Thriller policial

Trama Digital – Capítulo 4

Solidão crescente

12 de abril de 2024

Cris, envolto em crescente isolamento em relação aos amigos virtuais, buscava consolo nas consultorias que oferecia. Seu cotidiano começava cedo, quando saía de casa em direção às aulas na faculdade. Ao retornar, trazia consigo notebooks que precisavam de reparo, oferecendo suporte técnico aos seus colegas. Em algumas ocasiões, saía novamente à tarde para entregar os dispositivos já consertados. Caso fossem de colegas da faculdade, os devolveria no dia seguinte.

Teresa, por sua vez, não acompanhava de perto os movimentos de Cris ao longo do dia. À noite, compartilhavam momentos durante o noticiário televisivo. Esses breves instantes eram o principal contato que mantinham.

Ao final daquela semana, mais uma notícia sombria ecoou, anunciando a morte de mais um deputado:


[Voz da TV]:
— Morreu ontem à noite, o deputado Rafael Magalhães. O parlamentar estava em casa e jantava com alguns assessores e apoiadores quando passou mal e foi levado ao hospital. A primeira hipótese é que tenha sofrido um infarto fulminante. Foi constatado que o deputado já chegou sem vida ao dar entrada no hospital.

Teresa desligou a TV, decidindo afastar-se das notícias sombrias que envolviam a segunda morte de um parlamentar em Belo Horizonte. Em busca de conforto, dirigiu-se à cozinha para preparar um lanche reconfortante. O café mineiro foi servido com broa de fubá, destacando-se pelos pedaços generosos de queijo canastra.

Enquanto desfrutavam do lanche, Teresa abordou Cris sobre seus amigos e suas atividades on-line. A resposta dele trouxe a sensação de que a conexão virtual estava se desvanecendo. Em relação à faculdade e à busca por oportunidades de emprego, Cris mantinha uma postura mais descontraída, alegando que ainda era cedo para tais preocupações, mas não era o suficiente para despreocupar Teresa.

— E os amigos, Cris? Não o vejo jogar com eles?

— Estão mais desconectados mesmo.

— Como está a faculdade?

— Normal, mãe, tudo normal.

— Viu alguma oportunidade de emprego na área?

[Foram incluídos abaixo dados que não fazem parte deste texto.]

(** C11: no lost wakeup. [sleep ch lk] gives up [lk] only while it holds the lock of the
    process table: as long as another CPU has that lock it waits with [lk] still held, so that
    no other CPU can take [lk] and call [wakeup] before the process is asleep.
    Once it has the lock of the table it leaves the CPU with the process asleep on [ch] and that
    lock held; every later [wakeup ch] makes the process runnable; and when
    the scheduler resumes it, it returns holding [lk] again and not the lock of the table. *)
Theorem sleep_no_lost_wakeup s i c p pr ch lk :
  (0 < fuel)%nat -> lk <> L_ptable ->
  runs_on (k_hw s) i c -> c_ncli c = 1 -> c_proc c = Some p -> k_ptable s !! p = Some pr ->
  lock_held (k_hw s) i lk ->
  (lock_free (k_hw s) L_ptable -> sleeps i p ch lk s (sleep ch lk s))
  /\ (forall j, lock_held (k_hw s) j L_ptable -> j <> i ->
        waits L_ptable j (about_to_sleep i p lk) (sleeps i p ch lk) (fuel - 1) (sleep ch lk s)).
Proof.
  intros Hf Hne Hr Hn Hc Hp Hl. split.
  - intros Hpl. erewrite sleep_run by done. pose proof (enter_runs_on _ _ _ L_ptable Hr) as Hr1.
    set (c1 := pop_cpu (push_cpu (eflags_of (k_hw s)) c)). replace (c_intena c) with (c_intena c1) by (cbn; by rewrite (proj2 (Z.eqb_neq (c_ncli c) 0)) by lia).
    eapply asleep_sleeps; [done|done|apply leave_runs_on; [exact Hr1|cbn; lia]|cbn; lia|apply leave_free| |done|done].
    destruct (enter_held (k_hw s) i L_ptable) as (l & Hle & ?). exists l. split; [|done]. rewrite <- Hle. by apply leave_locks.
  - intros j Hj Hji. unfold sleep. krun (myproc_run s i c Hr). rewrite Hc, bool_decide_eq_true_2 by done. unfold when.
    eapply (waits_bind _ _ (fun s r => exists c', runs_on (k_hw s) i c' /\ c_ncli c' = 2 /\ c_proc c' = Some p /\ is_Some (k_ptable s !! p) /\
      r = Done tt (s <| k_hw ::= take_lock i L_ptable |> <| k_hw ::= leave i c' lk |>)) _ _ (fuel - 1) j ((acquire L_ptable ;; release lk) s)).
    + eapply (waits_bind _ _ (fun s r => r = Done tt (s <| k_hw ::= take_lock i L_ptable |>)) _ _ (fuel - 1) j (acquire L_ptable s)).
      * eapply acquire_waits; [done|exact Hr|exact Hj|done|split_and!; [done|by exists pr|eexists; split_and!; [by apply push_runs_on|cbn; lia|done]]| |].
        -- intros s1 l1 ((l & Hl1) & H1 & H2) _. split_and!; [exists l; cbn; by rewrite lookup_insert_ne by congruence|done|done].
        -- intros s1 (_ & _ & c1 & H1 & H2 & _). exists c1. split; [done|lia].
      * intros s1 r1 ((l & Hl1) & H1 & c1 & Hr1 & Hn1 & Hc1) ->. exists c1. split_and!; [done|done|done|done|]. cbn [kbind].
        apply (release_held (s1 <| k_hw ::= take_lock i L_ptable |>) i c1); [exact Hr1|lia|]. exists l. cbn. by rewrite lookup_insert_ne by congruence.
    + intros s1 r1 _ (c1 & Hr1 & Hn1 & Hc1 & [pr1 Hp1] & ->). cbn [kbind]. set (s2 := s1 <| k_hw ::= _ |> <| k_hw ::= _ |>).
      rewrite (fall_asleep s2 i (pop_cpu c1) p pr1); [|apply leave_runs_on; [exact Hr1|lia]|cbn; lia|done| |done].
      * eapply asleep_sleeps; [done|done|apply leave_runs_on; [exact Hr1|lia]|cbn; lia|apply leave_free| |done|done].
        eexists. split; [cbn; unfold leave; cbn; rewrite lookup_insert_ne by congruence; by rewrite lookup_insert_eq|done].
      * eexists. split; [cbn; unfold leave; cbn; rewrite lookup_insert_ne by congruence; by rewrite lookup_insert_eq|done].
Qed.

— Ainda é cedo para isso. Preciso de tempo para estudar e tenho conseguido ganhar algum dinheiro com as consultorias. Fique tranquila que em breve pagarei não somente a metade da mensalidade, mas toda a parcela.

— Não é sobre isso, Cris. É sobre você entrar no mercado de trabalho, conhecer pessoas…

— Ainda é cedo, mãe, é cedo.

Os dias se sucediam com uma monotonia previsível, apenas alterando-se os quitutes do café da tarde, como o pão de queijo, a broa de fubá, o biscoito frito, o frango com quiabo, e assim por diante. Teresa, por sua vez, continuava a acompanhar os telejornais em busca de informações sobre a morte do deputado João de Freitas. A falta de novidades sobre o caso deixava-a inquieta, repleta de dúvidas não esclarecidas e um certo ar de mistério pairando no ar.

26 de abril de 2024

Duas semanas depois, as notícias nas emissoras de TV e nos portais da Internet anunciaram a terceira morte de um parlamentar na capital mineira. Dessa vez, o deputado Antônio Dias foi acometido por mal-estar enquanto jantava em um bar na companhia de sua namorada. Apesar dos esforços do socorro imediato e do transporte veloz para o hospital, infelizmente, não houve tempo suficiente para salvá-lo. As informações disponíveis até o momento na reportagem eram escassas, deixando a causa da morte envolta em mistério.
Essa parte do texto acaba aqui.